**WORK TO BE COMPLETED:** Look through the data below and return each line where "negb" appears.

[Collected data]
• • • • • • •

(** [sm->m->reset(sm, sm->eap_method_priv)], when there is something to reset. *)
Definition reset_method : E unit :=
  s ← the id;
  match s.(m), s.(eap_method_priv) with
  | Some x, Some p => run_method (m_reset x p) ;; upd (fun s => s <| eap_method_priv := None |>)
  | _, _ => skip
  end.

(** ** ERP keys *)

Definition ERP_RRK_LABEL : string := "EAP Re-authentication Root Key@ietf.org".
Definition ERP_RIK_LABEL : string := "Re-authentication Integrity Key@ietf.org".
Definition ERP_RMSK_LABEL : string := "Re-authentication Master Session Key@ietf.org".

(** The name of the key: sixteen hexadecimal digits, an at sign and the domain. *)
Definition erp_keyname (emskname dom : list Z) : list Z :=
  flat_map (Codec.fmt_02x false) emskname ++ [64] ++ dom.

(** The keys derived from the EMSK; a result [None] is a failed derivation. *)
Definition erp_keys (emsk session_id dom : list Z) : option eap_server_erp_key :=
  match hmac_sha256_kdf session_id "EMSK" (WPA_PUT_BE16 EAP_EMSK_NAME_LEN) EAP_EMSK_NAME_LEN with
  | None => None
  | Some emskname =>
      match hmac_sha256_kdf emsk ERP_RRK_LABEL (WPA_PUT_BE16 (zlen emsk)) (zlen emsk) with
      | None => None
      | Some rrk =>
          match hmac_sha256_kdf rrk ERP_RIK_LABEL ([EAP_ERP_CS_HMAC_SHA256_128] ++ WPA_PUT_BE16 (zlen emsk)) (zlen emsk) with
          | None => None
          | Some rik => Some (mkErp rrk rik (2 ^ 32 - 1) 0 (erp_keyname emskname dom))
          end
      end
  end.

Definition eap_server_erp_init : E unit :=
  dom ← gets (fun w => get_erp_domain w.(host));
  match dom with
  | None => skip
  | Some dom =>
      if 253 <? 2 * EAP_EMSK_NAME_LEN + 1 + zlen dom then skip
      else
        ok ← malloc;
        if negb ok then skip
        else
          x ← the_method;
          p ← the_priv;
          match m_get_emsk x with
          | None => lift Fault
          | Some get =>
              emsk ← run_method (get p);
              sid ← the (fun s => s.(aaa).(eapSessionId));
              match emsk, sid with
              | Some emsk, Some sid =>
                  if (zlen emsk =? 0) || (ERP_MAX_KEY_LEN <? zlen emsk) then skip
                  else
                    match erp_keys emsk sid dom with
                    | Some k => _ ← ask (erp_add_key k); skip
                    | None => skip
                    end
              | _, _ => skip
              end
          end
  end.

(** ** States *)

Definition sm_EAP_DISABLED_Enter (global : bool) : E unit :=
  enter EAP_DISABLED global ;;
  upd (fun s => s <| num_rounds := 0 |> <| num_rounds_short := 0 |>).

Definition sm_EAP_INITIALIZE_Enter (global : bool) : E unit :=
  enter EAP_INITIALIZE global ;;
  s ← the id;
  when (s.(eap_if).(eapRestart) && negb cfg.(eap_server) && bool_decide (is_Some s.(shr).(identity)))
    eap_server_clear_identity ;;
  upd (fun s => s <| try_initiate_reauth := false |> <| currentId := -1 |>) ;;
  upd_if (fun i => i <| eapSuccess := false |> <| eapFail := false |> <| eapTimeout := false |>) ;;
  upd_aaa (fun a => a <| eapKeyData := None |> <| eapSessionId := None |>) ;;
  upd_if (fun i => i <| eapKeyAvailable := false |> <| eapRestart := false |>) ;;
  reset_method ;;
  upd (fun s => s <| m := None |>) ;;
  upd_shr (fun s => s <| user_eap_method_index := 0 |>) ;;
  when cfg.(backend_auth)
    (upd (fun s => s <| currentMethod := EAP_TYPE_NONE |>) ;;
     d ← the (fun s => s.(eap_if).(eapRespData));
     eap_sm_parseEapResp d ;;
     upd (fun s => if s.(rxResp) then s <| currentId := s.(respId) |> else s)) ;;
  upd (fun s => s <| num_rounds := 0 |> <| num_rounds_short := 0 |>) ;;
  upd_shr (fun s => s <| method_pending := METHOD_PENDING_NONE |>) ;;
  wpa_msg WPA_EVENT_EAP_STARTED.

Definition no_current_method : E unit := upd (fun s => s <| m := None |> <| currentMethod := EAP_TYPE_NONE |>).

Definition sm_EAP_PICK_UP_METHOD_Enter (global : bool) : E unit :=
  enter EAP_PICK_UP_METHOD global ;;
  resp ← the (fun s => s.(respMethod));
  when (eap_sm_Policy_doPickUp resp)
    (upd (fun s => s <| currentMethod := resp |>) ;;
     reset_method ;;
     let x := eap_server_get_eap_method EAP_VENDOR_IETF resp in
     upd (fun s => s <| m := x |>) ;;
     match x with
     | Some x =>
         match m_initPickUp x with
         | Some init =>
             p ← run_method init;
             upd (fun s => s <| eap_method_priv := p |>) ;;
             when (bool_decide (p = None :> option P)) no_current_method
         | None => no_current_method
         end
     | None => no_current_method
     end) ;;
  cur ← the (fun s => s.(currentMethod));
  wpa_msg (WPA_EVENT_EAP_PROPOSED_METHOD EAP_VENDOR_IETF cur).

Definition set_retransWhile : E unit :=
  upd (fun s => s <| eap_if := s.(eap_if) <| retransWhile := eap_sm_calculateTimeout s |> |>).

Definition sm_EAP_IDLE_Enter (global : bool) : E unit := enter EAP_IDLE global ;; set_retransWhile.

(** [RETRANSMIT] and [RETRANSMIT2]: the same but for the message. *)
Definition retransmit : E unit :=
  upd (fun s => s <| retransCount := s.(retransCount) + 1 |>) ;;
  s ← the id;
  when ((s.(retransCount) <=? s.(MaxRetrans)) && bool_decide (is_Some s.(lastReqData)))
    (r ← eap_copy_buf s.(eap_if).(eapReqData) s.(lastReqData);
     upd_if (fun i => i <| eapReqData := r.1 |>) ;;
     when r.2 (upd_if (fun i => i <| eapReq := true |>))).

Definition sm_EAP_RETRANSMIT_Enter (global : bool) : E unit :=
  enter EAP_RETRANSMIT global ;; retransmit ;; wpa_msg WPA_EVENT_EAP_RETRANSMIT.

Definition sm_EAP_RECEIVED_Enter (global : bool) : E unit :=
  enter EAP_RECEIVED global ;;
  d ← the (fun s => s.(eap_if).(eapRespData));
  eap_sm_parseEapResp d ;;
  upd (fun s => s <| num_rounds := u32 (s.(num_rounds) + 1) |>
                  <| num_rounds_short :=
                       (if match d with Some d => zlen d <? 20 | None => true end
                        then u32 (s.(num_rounds_short) + 1) else 0) |>).

Definition sm_EAP_DISCARD_Enter (global : bool) : E unit :=
  enter EAP_DISCARD global ;;
  upd_if (fun i => i <| eapResp := false |> <| eapNoReq := true |>).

• • • • • • •

**REPLY TO THE TASK:**
        if negb ok then skip
  when (s.(eap_if).(eapRestart) && negb cfg.(eap_server) && bool_decide (is_Some s.(shr).(identity)))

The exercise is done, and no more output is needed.